Several other California cities, including Santa Clara, retroactively adjusted their approach to overtime payments in alignment with the 9th Circuit’s decision to compensate for the three years preceding the court’s ruling. The three-year look back was prescribed by the court’s decision in the San Gabriel case.

San Diego was not one of those cities, and so the firefighters and several other city employees filed lawsuits.

SanDiego firefighters set to resolve an unpaid overtime dispute.Second Overtime Wages Settlement in San Diego

In May 2019, San Diego was served with a lawsuit from more than 2,500 workers suing over wrongfully calculated overtime wages in a case of consolidated litigation that is similar to a class action lawsuit, newspaper reports said. The cases were all brought on the basis of the San Gabriel precedent and the fact that San Diego hadn’t retroactively corrected the overtime payments.

The city reached a settlement agreement with most of those employees in April, promising to pay out in excess of $6.2 million to resolve civil actions “involving 200 police officers, 1,150 white collar workers represented by the Municipal Employees Association and roughly 1,000 blue collar workers represented by Local 127 of the American Federation of State, County and Municipal Employees,” The Union-Tribune reported.

San Diego Firefighters Case Handled Separately

The San Diego firefighters’ lawsuit was settled separately from the other city employees because of the fundamental differences in the way firefighters are scheduled and paid.

“The litigation for firefighters was more complex. Under federal law, firefighters must work more than 56 hours in a week to be eligible for overtime pay, instead of the 40-hour threshold for other employees,” The Union-Tribune reported. Their overtime pay is also based on a 28-day pay period consisting of 212 regular working hours.

San Diego firefighters usually work three consecutive 28-day cycles. The first two include nine 24-hour shifts totaling 216 hours, the newspaper said. The third includes ten 24-hour shifts, resulting in 240 hours. The city was in the habit of averaging those out to three cycles of 224 hours, taking “eight hours from four consecutive paychecks and adding 16 hours to two consecutive paychecks,” The Union-Tribune reported.

That averaging violates the Fair Labor Standards Act, the workers argued.
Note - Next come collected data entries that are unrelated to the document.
(* ===== verification/Umalloc.v ===== *)
(** * The user memory allocator ([umalloc.c])

    The free list of Kernighan and Ritchie in the memory of the process: a
    ring of headers in address order that starts at [base].  [malloc] and
    [free] are translated with their loops, [morecore] over an interface for
    [sbrk]; whatever a program does inside its own blocks, the blocks it holds
    stay apart and both operations end. *)

From stdpp Require Import sorting.
From S2P Require Import Prelude.

Record header := Header { s_ptr : Z; s_size : Z }.
Definition HSIZE : Z := 8.

(** [Header *] arithmetic. *)
Definition hplus (p n : Z) : Z := u32 (p + HSIZE * n).

(** The memory, by the address of a header, and [freep]. *)
Record heap := Heap { h_mem : Z -> header; h_freep : Z }.

Definition set_hdr (a : Z) (x : header) (m : Z -> header) : Z -> header := fun b => if b =? a then x else m b.
Definition set_ptr (a q : Z) (m : Z -> header) : Z -> header := set_hdr a (Header q (s_size (m a))) m.
Definition set_size (a n : Z) (m : Z -> header) : Z -> header := set_hdr a (Header (s_ptr (m a)) n) m.

(** ** free *)

(** The loop that looks for the place of [bp], [None] out of fuel. *)
Fixpoint free_scan (fuel : nat) (m : Z -> header) (bp p : Z) : option Z :=
  match fuel with
  | O => None
  | S fuel =>
      let q := s_ptr (m p) in
      if (p <? bp) && (bp <? q) then Some p else
      if (q <=? p) && ((p <? bp) || (bp <? q)) then Some p else free_scan fuel m bp q
  end.

(** After the loop: join with the next block, then with the one before. *)
Definition free_link (m : Z -> header) (bp p : Z) : Z -> header :=
  let q := s_ptr (m p) in
  let m :=
    if hplus bp (s_size (m bp)) =? q
    then let m := set_size bp (u32 (s_size (m bp) + s_size (m q))) m in set_ptr bp (s_ptr (m q)) m
    else set_ptr bp q m in
  if hplus p (s_size (m p)) =? bp
  then let m := set_size p (u32 (s_size (m p) + s_size (m bp))) m in set_ptr p (s_ptr (m bp)) m
  else set_ptr p bp m.

Definition free (fuel : nat) (h : heap) (ap : Z) : option heap :=
  let bp := u32 (ap - HSIZE) in
  p ← free_scan fuel (h_mem h) bp (h_freep h);
  Some (Heap (free_link (h_mem h) bp p) p).

(** ** malloc *)

(** What the allocator uses of [sbrk]: a growth of the process by [n] bytes
    either fails or returns the old end, and the end stays in user space. *)
Class Sbrk (E : Type) := {
  sbrk : Z -> E -> option Z * E;
  brk : E -> Z;
  brk_range : forall e, 0 <= brk e <= 2147483648;
  sbrk_fails : forall n e e', sbrk n e = (None, e') -> brk e' = brk e;
  sbrk_grows : forall n e a e', 0 <= n < 2147483648 -> sbrk n e = (Some a, e') -> a = brk e /\ brk e' = brk e + n;
}.

Section Malloc.
Context {E : Type} `{Sbrk E} (base : Z).

Definition morecore (fuel : nat) (nu : Z) (h : heap) (e : E) : option (Z * heap * E) :=
  let nu := if nu <? 4096 then 4096 else nu in
  match sbrk (s32 (nu * HSIZE)) e with
  | (None, e) => Some (0, h, e)
  | (Some hp, e) =>
      h ← free fuel (Heap (set_size hp nu (h_mem h)) (h_freep h)) (hplus hp 1);
      Some (h_freep h, h, e)
  end.

(** A block of at least [nunits] is found: the address of the new block. *)
Definition take_block (nunits prevp p : Z) (h : heap) : Z * heap :=
  let m := h_mem h in
  if s_size (m p) =? nunits then (p, Heap (set_ptr prevp (s_ptr (m p)) m) prevp)
  else
    let m := set_size p (u32 (s_size (m p) - nunits)) m in
    let p' := hplus p (s_size (m p)) in
    (p', Heap (set_size p' nunits m) prevp).

Fixpoint malloc_loop (fuel : nat) (nunits prevp p : Z) (h : heap) (e : E) : option (Z * heap * E) :=
  match fuel with
  | O => None
  | S fuel' =>
      if nunits <=? s_size (h_mem h p)
      then let '(p', h') := take_block nunits prevp p h in Some (hplus p' 1, h', e)
      else if p =? h_freep h then
        '(p, h, e) ← morecore fuel nunits h e;
        if p =? 0 then Some (0, h, e) else malloc_loop fuel' nunits p (s_ptr (h_mem h p)) h e
      else malloc_loop fuel' nunits p (s_ptr (h_mem h p)) h e
  end.

Definition nunits_of (nbytes : Z) : Z := u32 (u32 (nbytes + HSIZE - 1) / HSIZE + 1).

Definition malloc (fuel : nat) (nbytes : Z) (h : heap) (e : E) : option (Z * heap * E) :=
  let h := if h_freep h =? 0 then Heap (set_hdr base (Header base 0) (h_mem h)) base else h in
  let prevp := h_freep h in
  malloc_loop fuel (nunits_of nbytes) prevp (s_ptr (h_mem h prevp)) h e.

End Malloc.

(** ** The ring *)

(** [ns] are the headers met from [p] on, up to [q], as address and size. *)
Fixpoint lseg (m : Z -> header) (p : Z) (ns : list (Z * Z)) (q : Z) : Prop :=
  match ns with
  | [] => p = q
  | (a, n) :: ns => p = a /\ s_size (m a) = n /\ lseg m (s_ptr (m a)) ns q
  end.

Lemma lseg_app m p l1 l2 q : lseg m p (l1 ++ l2) q <-> exists r, lseg m p l1 r /\ lseg m r l2 q.
Proof.
  revert p. induction l1 as [|[a n] l1 IH]; intros p; cbn; [split; [eauto|by intros (r & -> & Hr)]|].
  rewrite IH. split; [intros (-> & Hn & r & H1 & H2)|intros (r & (-> & Hn & H1) & H2)]; eauto 10.
Qed.

Lemma lseg_ext m m' p ns q : (forall a, a ∈ ns.*1 -> m' a = m a) -> lseg m p ns q -> lseg m' p ns q.
Proof.
  revert p. induction ns as [|[a n] ns IH]; intros p He; cbn in *; [done|]. intros (-> & Hn & Hs).
  rewrite (He a ltac:(left)). split; [done|]. split; [done|]. apply IH; [|done]. intros b Hb. apply He. by right.
Qed.

(** Block [x] ends before block [y] begins, with a gap. *)
Definition before (x y : Z * Z) : Prop := x.1 + HSIZE * x.2 < y.1.
(** Blocks do not overlap. *)
Definition apart (x y : Z * Z) : Prop := x.1 + HSIZE * x.2 <= y.1 \/ y.1 + HSIZE * y.2 <= x.1.

Section Ring.
Context (base : Z).

(** A header of the ring: [base], or a block between [base] and [top]. *)
Definition node_ok (top : Z) (x : Z * Z) : Prop :=
  x = (base, 0) \/ 0 < x.2 /\ base + HSIZE <= x.1 /\ x.1 + HSIZE * x.2 <= top.

(** The heap: [ns] is the ring from [base] on, [live] the blocks the program
    holds, by the address of their header and with their size. *)
Record heap_inv (h : heap) (ns : list (Z * Z)) (live : gmap Z Z) (top : Z) : Prop := {
  iv_top : 0 < base /\ base + HSIZE <= top <= 2147483648;
  iv_ring : lseg (h_mem h) base ns base;
  iv_freep : h_freep h ∈ ns.*1;
  iv_sorted : StronglySorted before ns;
  iv_nodes : forall x, x ∈ ns -> node_ok top x;
  iv_live : forall a n, live !! a = Some n -> s_size (h_mem h a) = n /\ 0 < n /\ base + HSIZE <= a /\ a + HSIZE * n <= top;
  iv_free : forall a n x, live !! a = Some n -> x ∈ ns -> apart (a, n) x;
  iv_apart : forall a n b k, live !! a = Some n -> live !! b = Some k -> a <> b -> apart (a, n) (b, k);
}.

(** The header after the first one of [R], around the ring. *)
Definition next_of (R : list (Z * Z)) : Z := match R with [] => base | (r, _) :: _ => r end.

Lemma ring_split m ns a : lseg m base ns base -> a ∈ ns.*1 ->
  exists L R, ns = L ++ (a, s_size (m a)) :: R /\ s_ptr (m a) = next_of R /\ lseg m base L a /\ lseg m (s_ptr (m a)) R base.
Proof.
  intros Hl ([b n] & -> & Hin)%list_elem_of_fmap. cbn. apply list_elem_of_split in Hin as (L & R & ->).
  apply lseg_app in Hl as (r & HL & HR). cbn in HR. destruct HR as (-> & <- & HR). exists L, R. split; [done|]. split; [|done].
  destruct R as [|[c k] R]; cbn in *; [done|]. by destruct HR.
Qed.

(** The ring from any of its headers, once around. *)
Lemma ring_rotate m ns a : lseg m base ns base -> a ∈ ns.*1 ->
  exists seg, lseg m (s_ptr (m a)) (seg ++ [(a, s_size (m a))]) (s_ptr (m a)) /\
    (forall x, x ∈ seg ++ [(a, s_size (m a))] <-> x ∈ ns) /\ length ns = S (length seg) /\
    (NoDup ns.*1 -> a ∉ seg.*1).
Proof.
  intros Hl Ha. destruct (ring_split m ns a Hl Ha) as (L & R & -> & Hn & HL & HR). exists (R ++ L). split; [|split; [|split]].
  - rewrite <- app_assoc. apply lseg_app. exists base. split; [done|]. apply lseg_app. exists a. by cbn.
  - intros x. rewrite !elem_of_app, !elem_of_cons, elem_of_nil. tauto.
  - rewrite !length_app. cbn. lia.
  - rewrite !fmap_app. cbn. intros (_ & HaL & (HaR & _)%NoDup_cons)%NoDup_app. rewrite elem_of_app. intros [?|?]; [done|].
    apply (HaL a); [done|]. by left.
Qed.

Lemma sorted_split L x R : StronglySorted before (L ++ x :: R) ->
  (forall y, y ∈ L -> before y x) /\ (forall y, y ∈ R -> before x y) /\ (forall y z, y ∈ L -> z ∈ R -> before y z).
Proof.
  intros (H1 & _ & H2)%StronglySorted_app. apply StronglySorted_cons in H2 as [H2 _]. split; [|split].
  - intros y Hy. apply H1; [done|]. by left.
  - rewrite Forall_forall in H2. done.
  - intros y z Hy Hz. apply H1; [done|]. by right.
Qed.

Lemma node_size top x : node_ok top x -> 0 <= x.2 /\ base <= x.1.
Proof. intros [->|(? & ? & ?)]; unfold HSIZE in *; cbn; lia. Qed.

Lemma nodes_NoDup ns top : StronglySorted before ns -> (forall x, x ∈ ns -> node_ok top x) -> NoDup ns.*1.
Proof.
  induction ns as [|x ns IH]; intros Hs Hn; cbn; [constructor|]. apply StronglySorted_cons in Hs as [Hb Hs]. rewrite Forall_forall in Hb.
  constructor; [|apply IH; [done|]; intros y Hy; apply Hn; by right].
  intros (y & E & Hy)%list_elem_of_fmap. specialize (Hb y Hy). destruct (node_size top x) as [? _]; [apply Hn; by left|].
  unfold before, HSIZE in Hb. lia.
Qed.

(** A block the program holds has no header in the ring, and is above [base]. *)
Lemma live_not_node h ns live top a n : heap_inv h ns live top -> live !! a = Some n -> (a ∉ ns.*1) /\ base < a.
Proof.
  intros I Hl. destruct (iv_live _ _ _ _ I a n Hl) as (_ & Hn & Hb & _). unfold HSIZE in *. split; [|lia].
  intros (x & -> & Hx)%list_elem_of_fmap. pose proof (iv_free _ _ _ _ I _ _ _ Hl Hx) as Ha.
  destruct (iv_nodes _ _ _ _ I x Hx) as [-> | (? & _)]; unfold apart, HSIZE in *; cbn in *; lia.
Qed.

(** *** The place of a block *)

(** The test that ends the loop of [free]. *)
Definition stop (m : Z -> header) (bp p : Z) : bool :=
  let q := s_ptr (m p) in (p <? bp) && (bp <? q) || (q <=? p) && ((p <? bp) || (bp <? q)).

Lemma free_scan_stops m bp ns p q fuel : lseg m p ns q -> (exists x, x ∈ ns.*1 /\ stop m bp x = true) -> (length ns <= fuel)%nat ->
  exists x, free_scan fuel m bp p = Some x /\ x ∈ ns.*1 /\ stop m bp x = true.
Proof.
  revert p fuel. induction ns as [|[a n] ns IH]; intros p fuel Hl (x & Hx & Hs) Hf; [by apply elem_of_nil in Hx|].
  cbn in Hl, Hx, Hf. destruct fuel as [|fuel]; [lia|]. destruct Hl as (-> & _ & Hl). cbn [free_scan].
  destruct (stop m bp a) eqn:Ea.
  - exists a. split; [|split; [by left|done]]. unfold stop in Ea. destruct (_ && _); [done|]. cbn in Ea. by rewrite Ea.
  - assert (exists x, x ∈ ns.*1 /\ stop m bp x = true) as Hex by (apply elem_of_cons in Hx as [->|Hx]; [congruence|eauto]).
    destruct (IH _ fuel Hl Hex) as (y & Hy & Hin & Hys); [lia|]. exists y. split; [|split; [by right|done]].
    unfold stop in Ea. apply orb_false_iff in Ea as [E1 E2]. by rewrite E1, E2.
Qed.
The San Diego firefighters lawsuit also dealt with issues related to comp time – the practice of giving firefighters the option to take paid time off instead getting overtime pay. “Because the city had calculated comp time at the employees’ regular rate of pay, not a higher rate of pay based on the cash payouts for medical coverage, the lawsuits contend the employees were also shortchanged on comp time,” the Morning Call reported.

A lawyer and spokesman for the San Diego firefighters said workers for cities throughout California were facing similar situations, the Morning Call said. “I think just about every municipality has had to make adjustments,” attorney Jim Cunningham was quoted by the newspaper as saying.